When the line containing "rewrite <- seq_shift, map_map." is found in the data below, copy it and each line after it through the line containing "Proof. apply Forall_map, Forall_true.", exactly and with no others.

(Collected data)
────────────────

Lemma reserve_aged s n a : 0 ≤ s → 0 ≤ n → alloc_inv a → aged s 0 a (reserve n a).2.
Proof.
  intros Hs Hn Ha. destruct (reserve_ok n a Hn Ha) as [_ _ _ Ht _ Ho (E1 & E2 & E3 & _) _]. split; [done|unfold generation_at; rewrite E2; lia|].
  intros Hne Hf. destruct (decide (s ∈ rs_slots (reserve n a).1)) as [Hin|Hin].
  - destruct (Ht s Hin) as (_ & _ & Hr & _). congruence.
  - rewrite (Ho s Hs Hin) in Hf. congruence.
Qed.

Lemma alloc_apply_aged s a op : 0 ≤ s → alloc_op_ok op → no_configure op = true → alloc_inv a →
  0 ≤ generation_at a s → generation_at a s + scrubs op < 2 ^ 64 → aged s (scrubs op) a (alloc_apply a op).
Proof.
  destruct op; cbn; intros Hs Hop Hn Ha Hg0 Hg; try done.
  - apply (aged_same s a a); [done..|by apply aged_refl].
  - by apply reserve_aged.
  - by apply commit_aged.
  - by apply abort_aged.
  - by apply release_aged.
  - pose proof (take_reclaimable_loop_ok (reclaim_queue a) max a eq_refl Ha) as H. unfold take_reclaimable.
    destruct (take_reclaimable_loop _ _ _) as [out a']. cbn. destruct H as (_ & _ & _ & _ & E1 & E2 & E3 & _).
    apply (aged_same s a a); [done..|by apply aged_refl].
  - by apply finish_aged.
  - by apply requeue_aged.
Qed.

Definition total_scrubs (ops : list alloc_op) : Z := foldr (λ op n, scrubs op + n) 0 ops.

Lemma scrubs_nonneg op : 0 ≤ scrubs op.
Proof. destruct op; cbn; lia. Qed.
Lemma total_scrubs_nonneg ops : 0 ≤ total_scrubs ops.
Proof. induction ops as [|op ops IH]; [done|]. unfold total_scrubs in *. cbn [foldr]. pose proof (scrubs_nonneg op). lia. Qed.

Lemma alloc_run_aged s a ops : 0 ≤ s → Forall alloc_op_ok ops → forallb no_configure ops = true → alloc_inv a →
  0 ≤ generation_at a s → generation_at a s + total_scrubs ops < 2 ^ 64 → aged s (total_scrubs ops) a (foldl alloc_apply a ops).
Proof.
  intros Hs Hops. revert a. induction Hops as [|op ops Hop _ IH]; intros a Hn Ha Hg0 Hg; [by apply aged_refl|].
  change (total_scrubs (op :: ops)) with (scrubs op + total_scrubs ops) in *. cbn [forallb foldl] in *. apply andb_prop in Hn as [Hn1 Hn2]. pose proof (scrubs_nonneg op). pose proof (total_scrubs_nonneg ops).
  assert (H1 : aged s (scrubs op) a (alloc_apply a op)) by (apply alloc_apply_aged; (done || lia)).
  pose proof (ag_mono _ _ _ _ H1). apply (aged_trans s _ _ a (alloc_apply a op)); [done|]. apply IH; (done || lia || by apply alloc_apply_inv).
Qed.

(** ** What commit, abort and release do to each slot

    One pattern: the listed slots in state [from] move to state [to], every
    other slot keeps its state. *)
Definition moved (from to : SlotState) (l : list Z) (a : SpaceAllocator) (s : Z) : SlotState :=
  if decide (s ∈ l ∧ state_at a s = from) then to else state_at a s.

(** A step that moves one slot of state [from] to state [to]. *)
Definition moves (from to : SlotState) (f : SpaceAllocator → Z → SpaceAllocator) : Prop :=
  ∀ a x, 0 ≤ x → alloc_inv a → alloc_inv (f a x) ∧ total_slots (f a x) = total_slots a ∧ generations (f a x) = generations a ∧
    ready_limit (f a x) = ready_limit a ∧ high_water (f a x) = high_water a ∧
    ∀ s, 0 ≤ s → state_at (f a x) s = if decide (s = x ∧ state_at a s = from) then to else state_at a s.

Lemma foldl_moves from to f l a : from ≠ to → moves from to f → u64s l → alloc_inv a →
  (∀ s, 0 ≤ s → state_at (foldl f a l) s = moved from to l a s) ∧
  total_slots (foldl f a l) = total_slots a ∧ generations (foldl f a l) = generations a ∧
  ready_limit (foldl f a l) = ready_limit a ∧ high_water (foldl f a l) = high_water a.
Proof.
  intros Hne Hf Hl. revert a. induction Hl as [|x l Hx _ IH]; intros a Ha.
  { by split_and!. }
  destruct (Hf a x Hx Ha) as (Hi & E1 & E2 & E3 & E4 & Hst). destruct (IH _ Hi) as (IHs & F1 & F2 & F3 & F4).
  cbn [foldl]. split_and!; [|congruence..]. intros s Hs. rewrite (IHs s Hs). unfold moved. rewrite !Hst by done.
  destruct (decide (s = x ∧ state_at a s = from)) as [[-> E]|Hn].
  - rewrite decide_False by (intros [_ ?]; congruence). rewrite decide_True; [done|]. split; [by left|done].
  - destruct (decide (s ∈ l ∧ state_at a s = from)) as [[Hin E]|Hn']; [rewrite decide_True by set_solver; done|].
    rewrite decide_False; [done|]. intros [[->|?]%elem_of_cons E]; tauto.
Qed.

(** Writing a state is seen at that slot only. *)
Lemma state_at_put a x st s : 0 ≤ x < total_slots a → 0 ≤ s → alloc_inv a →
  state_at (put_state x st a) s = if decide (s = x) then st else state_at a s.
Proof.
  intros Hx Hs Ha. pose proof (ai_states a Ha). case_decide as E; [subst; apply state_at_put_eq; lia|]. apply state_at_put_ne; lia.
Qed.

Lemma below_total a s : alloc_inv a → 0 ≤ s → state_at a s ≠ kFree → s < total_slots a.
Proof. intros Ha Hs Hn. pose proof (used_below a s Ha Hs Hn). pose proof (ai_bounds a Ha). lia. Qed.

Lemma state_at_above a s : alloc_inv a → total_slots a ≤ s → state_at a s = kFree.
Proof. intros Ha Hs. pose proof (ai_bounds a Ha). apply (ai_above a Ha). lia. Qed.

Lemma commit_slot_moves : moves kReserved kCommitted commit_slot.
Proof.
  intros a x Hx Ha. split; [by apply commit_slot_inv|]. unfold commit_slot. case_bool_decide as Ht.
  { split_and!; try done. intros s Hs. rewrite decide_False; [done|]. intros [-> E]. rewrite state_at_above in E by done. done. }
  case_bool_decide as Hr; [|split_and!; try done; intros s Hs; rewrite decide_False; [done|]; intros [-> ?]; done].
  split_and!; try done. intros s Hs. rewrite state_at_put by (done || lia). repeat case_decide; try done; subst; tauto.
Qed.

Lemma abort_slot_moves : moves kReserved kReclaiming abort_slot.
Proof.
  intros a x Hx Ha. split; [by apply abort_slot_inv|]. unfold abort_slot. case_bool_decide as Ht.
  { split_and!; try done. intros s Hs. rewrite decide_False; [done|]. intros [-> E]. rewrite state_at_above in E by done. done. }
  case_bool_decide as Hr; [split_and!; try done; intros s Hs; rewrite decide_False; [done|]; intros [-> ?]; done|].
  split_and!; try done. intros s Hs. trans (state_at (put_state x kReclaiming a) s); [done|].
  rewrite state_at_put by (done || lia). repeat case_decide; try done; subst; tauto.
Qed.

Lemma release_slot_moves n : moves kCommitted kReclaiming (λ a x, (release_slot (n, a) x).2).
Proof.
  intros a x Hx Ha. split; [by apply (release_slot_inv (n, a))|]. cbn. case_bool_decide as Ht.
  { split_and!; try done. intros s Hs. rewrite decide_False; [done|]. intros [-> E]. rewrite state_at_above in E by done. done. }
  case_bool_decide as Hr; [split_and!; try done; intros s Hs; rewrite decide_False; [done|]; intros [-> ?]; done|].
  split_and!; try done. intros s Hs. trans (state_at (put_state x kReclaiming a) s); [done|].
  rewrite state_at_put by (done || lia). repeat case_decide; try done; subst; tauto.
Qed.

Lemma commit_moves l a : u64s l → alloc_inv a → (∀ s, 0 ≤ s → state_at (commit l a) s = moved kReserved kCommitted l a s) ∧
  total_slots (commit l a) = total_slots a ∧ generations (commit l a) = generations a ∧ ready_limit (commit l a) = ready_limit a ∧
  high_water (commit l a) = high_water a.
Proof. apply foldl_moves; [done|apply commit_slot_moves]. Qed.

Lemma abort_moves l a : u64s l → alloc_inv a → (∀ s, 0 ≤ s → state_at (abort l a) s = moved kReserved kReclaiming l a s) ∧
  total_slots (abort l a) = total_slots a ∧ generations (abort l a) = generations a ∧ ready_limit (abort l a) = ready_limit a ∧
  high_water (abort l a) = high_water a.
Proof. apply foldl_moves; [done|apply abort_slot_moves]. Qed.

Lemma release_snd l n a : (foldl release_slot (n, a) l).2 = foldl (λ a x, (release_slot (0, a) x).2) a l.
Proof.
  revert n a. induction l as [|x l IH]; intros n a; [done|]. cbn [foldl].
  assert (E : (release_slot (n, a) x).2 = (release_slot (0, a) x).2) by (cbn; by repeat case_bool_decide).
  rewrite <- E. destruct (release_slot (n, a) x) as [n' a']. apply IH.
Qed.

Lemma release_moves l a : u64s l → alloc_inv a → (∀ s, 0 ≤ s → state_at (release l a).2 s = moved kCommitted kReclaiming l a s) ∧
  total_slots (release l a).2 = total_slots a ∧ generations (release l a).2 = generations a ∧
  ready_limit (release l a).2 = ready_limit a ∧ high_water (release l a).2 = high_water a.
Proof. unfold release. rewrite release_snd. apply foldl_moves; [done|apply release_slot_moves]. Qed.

────────────────

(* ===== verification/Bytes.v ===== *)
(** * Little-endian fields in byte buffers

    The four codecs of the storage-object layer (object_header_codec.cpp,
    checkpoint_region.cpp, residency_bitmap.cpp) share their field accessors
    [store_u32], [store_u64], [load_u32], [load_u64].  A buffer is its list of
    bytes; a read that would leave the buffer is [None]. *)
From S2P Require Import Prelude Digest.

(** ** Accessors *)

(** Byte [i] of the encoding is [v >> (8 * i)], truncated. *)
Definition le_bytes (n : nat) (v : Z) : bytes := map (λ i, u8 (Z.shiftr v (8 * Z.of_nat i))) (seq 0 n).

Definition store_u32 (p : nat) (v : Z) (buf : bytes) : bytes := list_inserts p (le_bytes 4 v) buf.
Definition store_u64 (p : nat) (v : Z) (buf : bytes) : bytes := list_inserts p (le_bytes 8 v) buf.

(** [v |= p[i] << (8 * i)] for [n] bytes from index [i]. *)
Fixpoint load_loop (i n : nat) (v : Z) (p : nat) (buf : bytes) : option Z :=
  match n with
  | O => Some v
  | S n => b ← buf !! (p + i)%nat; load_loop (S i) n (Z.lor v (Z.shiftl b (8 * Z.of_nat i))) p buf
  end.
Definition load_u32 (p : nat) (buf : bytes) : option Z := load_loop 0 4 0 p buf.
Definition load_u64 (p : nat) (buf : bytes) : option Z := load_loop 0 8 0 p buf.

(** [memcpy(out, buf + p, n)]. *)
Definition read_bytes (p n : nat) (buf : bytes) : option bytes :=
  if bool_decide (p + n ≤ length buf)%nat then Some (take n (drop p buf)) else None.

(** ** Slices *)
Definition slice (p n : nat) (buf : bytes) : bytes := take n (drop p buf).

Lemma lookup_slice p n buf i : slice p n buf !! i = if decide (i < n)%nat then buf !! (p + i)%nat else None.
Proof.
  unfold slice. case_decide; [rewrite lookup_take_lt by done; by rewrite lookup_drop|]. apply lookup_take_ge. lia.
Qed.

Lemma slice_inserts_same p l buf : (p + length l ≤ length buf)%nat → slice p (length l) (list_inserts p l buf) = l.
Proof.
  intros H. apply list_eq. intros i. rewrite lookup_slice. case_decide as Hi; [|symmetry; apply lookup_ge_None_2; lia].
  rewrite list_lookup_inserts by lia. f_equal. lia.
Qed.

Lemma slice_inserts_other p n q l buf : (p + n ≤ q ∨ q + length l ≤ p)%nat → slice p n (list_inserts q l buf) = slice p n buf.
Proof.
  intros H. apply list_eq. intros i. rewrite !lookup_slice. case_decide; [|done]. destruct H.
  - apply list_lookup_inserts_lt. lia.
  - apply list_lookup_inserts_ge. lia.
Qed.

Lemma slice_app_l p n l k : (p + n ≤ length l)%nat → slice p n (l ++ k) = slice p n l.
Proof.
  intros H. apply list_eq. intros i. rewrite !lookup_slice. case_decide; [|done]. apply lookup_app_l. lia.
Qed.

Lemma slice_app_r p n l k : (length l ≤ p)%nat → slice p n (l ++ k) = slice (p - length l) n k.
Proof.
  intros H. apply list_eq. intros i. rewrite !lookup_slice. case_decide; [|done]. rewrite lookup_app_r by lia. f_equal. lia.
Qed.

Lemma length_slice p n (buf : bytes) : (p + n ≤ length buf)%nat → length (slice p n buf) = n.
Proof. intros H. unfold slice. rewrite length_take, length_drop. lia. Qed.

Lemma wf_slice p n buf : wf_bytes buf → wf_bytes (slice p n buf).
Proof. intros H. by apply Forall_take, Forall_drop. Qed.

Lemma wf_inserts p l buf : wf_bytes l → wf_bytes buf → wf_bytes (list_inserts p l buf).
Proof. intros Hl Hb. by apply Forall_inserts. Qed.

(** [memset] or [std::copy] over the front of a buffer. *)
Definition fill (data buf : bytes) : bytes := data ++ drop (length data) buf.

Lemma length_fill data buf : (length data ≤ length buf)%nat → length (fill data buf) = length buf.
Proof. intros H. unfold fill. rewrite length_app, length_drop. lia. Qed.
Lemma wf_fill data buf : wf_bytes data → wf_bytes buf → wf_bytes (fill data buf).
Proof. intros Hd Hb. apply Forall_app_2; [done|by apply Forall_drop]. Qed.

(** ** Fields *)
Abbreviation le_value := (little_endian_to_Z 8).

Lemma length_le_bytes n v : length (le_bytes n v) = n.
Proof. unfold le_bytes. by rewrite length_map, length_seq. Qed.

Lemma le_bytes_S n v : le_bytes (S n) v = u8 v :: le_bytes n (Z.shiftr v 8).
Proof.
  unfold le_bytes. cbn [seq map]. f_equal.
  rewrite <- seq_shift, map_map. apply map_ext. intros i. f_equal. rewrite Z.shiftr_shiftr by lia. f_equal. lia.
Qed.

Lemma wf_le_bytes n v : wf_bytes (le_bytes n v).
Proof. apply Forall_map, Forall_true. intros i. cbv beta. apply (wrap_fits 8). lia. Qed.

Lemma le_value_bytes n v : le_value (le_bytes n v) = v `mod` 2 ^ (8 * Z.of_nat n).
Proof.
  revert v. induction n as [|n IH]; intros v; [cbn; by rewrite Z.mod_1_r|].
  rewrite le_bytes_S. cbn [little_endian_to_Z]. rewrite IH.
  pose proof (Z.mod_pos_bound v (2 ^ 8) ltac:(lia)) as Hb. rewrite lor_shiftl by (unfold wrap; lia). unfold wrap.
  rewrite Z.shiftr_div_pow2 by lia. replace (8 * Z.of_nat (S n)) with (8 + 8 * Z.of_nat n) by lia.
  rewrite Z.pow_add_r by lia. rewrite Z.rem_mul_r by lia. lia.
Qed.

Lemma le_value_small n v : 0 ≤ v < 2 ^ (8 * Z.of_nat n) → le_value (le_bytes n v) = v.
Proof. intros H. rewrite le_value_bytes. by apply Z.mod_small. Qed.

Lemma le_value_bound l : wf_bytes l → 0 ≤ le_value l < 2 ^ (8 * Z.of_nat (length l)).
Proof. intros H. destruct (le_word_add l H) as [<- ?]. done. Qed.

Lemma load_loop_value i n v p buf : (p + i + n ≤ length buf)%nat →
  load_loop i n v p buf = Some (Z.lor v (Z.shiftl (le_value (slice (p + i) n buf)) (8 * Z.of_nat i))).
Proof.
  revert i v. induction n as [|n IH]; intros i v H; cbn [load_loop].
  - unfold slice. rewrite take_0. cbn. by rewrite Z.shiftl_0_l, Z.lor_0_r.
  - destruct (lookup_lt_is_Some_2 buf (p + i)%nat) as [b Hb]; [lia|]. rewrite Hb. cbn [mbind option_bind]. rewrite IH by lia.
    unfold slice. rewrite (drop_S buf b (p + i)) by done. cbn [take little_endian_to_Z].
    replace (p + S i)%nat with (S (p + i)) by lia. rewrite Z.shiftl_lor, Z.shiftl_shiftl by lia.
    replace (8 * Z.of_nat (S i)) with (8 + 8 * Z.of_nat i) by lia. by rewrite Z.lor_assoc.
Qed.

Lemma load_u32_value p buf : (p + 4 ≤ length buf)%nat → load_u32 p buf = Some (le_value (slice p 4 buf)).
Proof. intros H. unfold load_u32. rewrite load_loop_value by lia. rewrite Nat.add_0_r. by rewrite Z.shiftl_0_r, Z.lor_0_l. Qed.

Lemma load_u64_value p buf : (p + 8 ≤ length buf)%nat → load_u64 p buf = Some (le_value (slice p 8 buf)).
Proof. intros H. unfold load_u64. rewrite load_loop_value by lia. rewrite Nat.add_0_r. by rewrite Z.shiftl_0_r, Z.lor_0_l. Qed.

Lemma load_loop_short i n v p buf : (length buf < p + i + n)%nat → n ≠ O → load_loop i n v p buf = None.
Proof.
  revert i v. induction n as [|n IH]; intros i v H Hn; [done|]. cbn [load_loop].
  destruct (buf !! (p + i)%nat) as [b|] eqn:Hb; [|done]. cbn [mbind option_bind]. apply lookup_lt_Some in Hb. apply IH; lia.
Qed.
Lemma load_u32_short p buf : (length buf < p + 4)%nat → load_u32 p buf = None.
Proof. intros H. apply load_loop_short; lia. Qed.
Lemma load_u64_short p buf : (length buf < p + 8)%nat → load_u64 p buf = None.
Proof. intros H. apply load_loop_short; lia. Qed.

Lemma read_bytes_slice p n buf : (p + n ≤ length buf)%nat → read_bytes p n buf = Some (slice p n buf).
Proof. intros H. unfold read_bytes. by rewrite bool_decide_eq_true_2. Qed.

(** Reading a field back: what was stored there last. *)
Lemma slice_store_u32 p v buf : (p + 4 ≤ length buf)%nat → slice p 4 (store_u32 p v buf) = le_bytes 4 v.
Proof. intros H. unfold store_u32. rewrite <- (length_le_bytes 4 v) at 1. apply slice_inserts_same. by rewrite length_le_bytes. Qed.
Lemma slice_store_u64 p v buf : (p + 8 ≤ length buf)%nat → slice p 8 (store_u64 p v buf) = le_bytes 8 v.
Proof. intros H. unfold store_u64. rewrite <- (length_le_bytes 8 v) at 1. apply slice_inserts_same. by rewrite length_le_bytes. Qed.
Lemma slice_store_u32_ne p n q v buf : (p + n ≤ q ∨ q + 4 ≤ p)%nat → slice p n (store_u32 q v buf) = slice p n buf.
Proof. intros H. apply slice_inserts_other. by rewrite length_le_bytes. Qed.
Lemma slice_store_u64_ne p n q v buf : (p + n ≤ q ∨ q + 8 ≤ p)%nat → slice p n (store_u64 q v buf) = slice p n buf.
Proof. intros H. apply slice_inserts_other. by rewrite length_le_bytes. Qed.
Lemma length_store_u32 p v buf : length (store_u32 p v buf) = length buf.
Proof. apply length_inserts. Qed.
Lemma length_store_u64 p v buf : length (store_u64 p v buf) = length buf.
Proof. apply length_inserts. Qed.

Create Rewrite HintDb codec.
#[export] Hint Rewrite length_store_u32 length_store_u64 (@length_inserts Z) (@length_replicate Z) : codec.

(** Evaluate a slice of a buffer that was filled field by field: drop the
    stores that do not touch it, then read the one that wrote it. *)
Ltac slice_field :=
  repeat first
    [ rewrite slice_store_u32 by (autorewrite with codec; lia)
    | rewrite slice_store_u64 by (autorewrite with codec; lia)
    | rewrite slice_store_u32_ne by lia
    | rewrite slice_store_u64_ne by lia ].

────────────────

▸ Reply to the task:
  rewrite <- seq_shift, map_map. apply map_ext. intros i. f_equal. rewrite Z.shiftr_shiftr by lia. f_equal. lia.
Qed.

Lemma wf_le_bytes n v : wf_bytes (le_bytes n v).
Proof. apply Forall_map, Forall_true. intros i. cbv beta. apply (wrap_fits 8). lia. Qed.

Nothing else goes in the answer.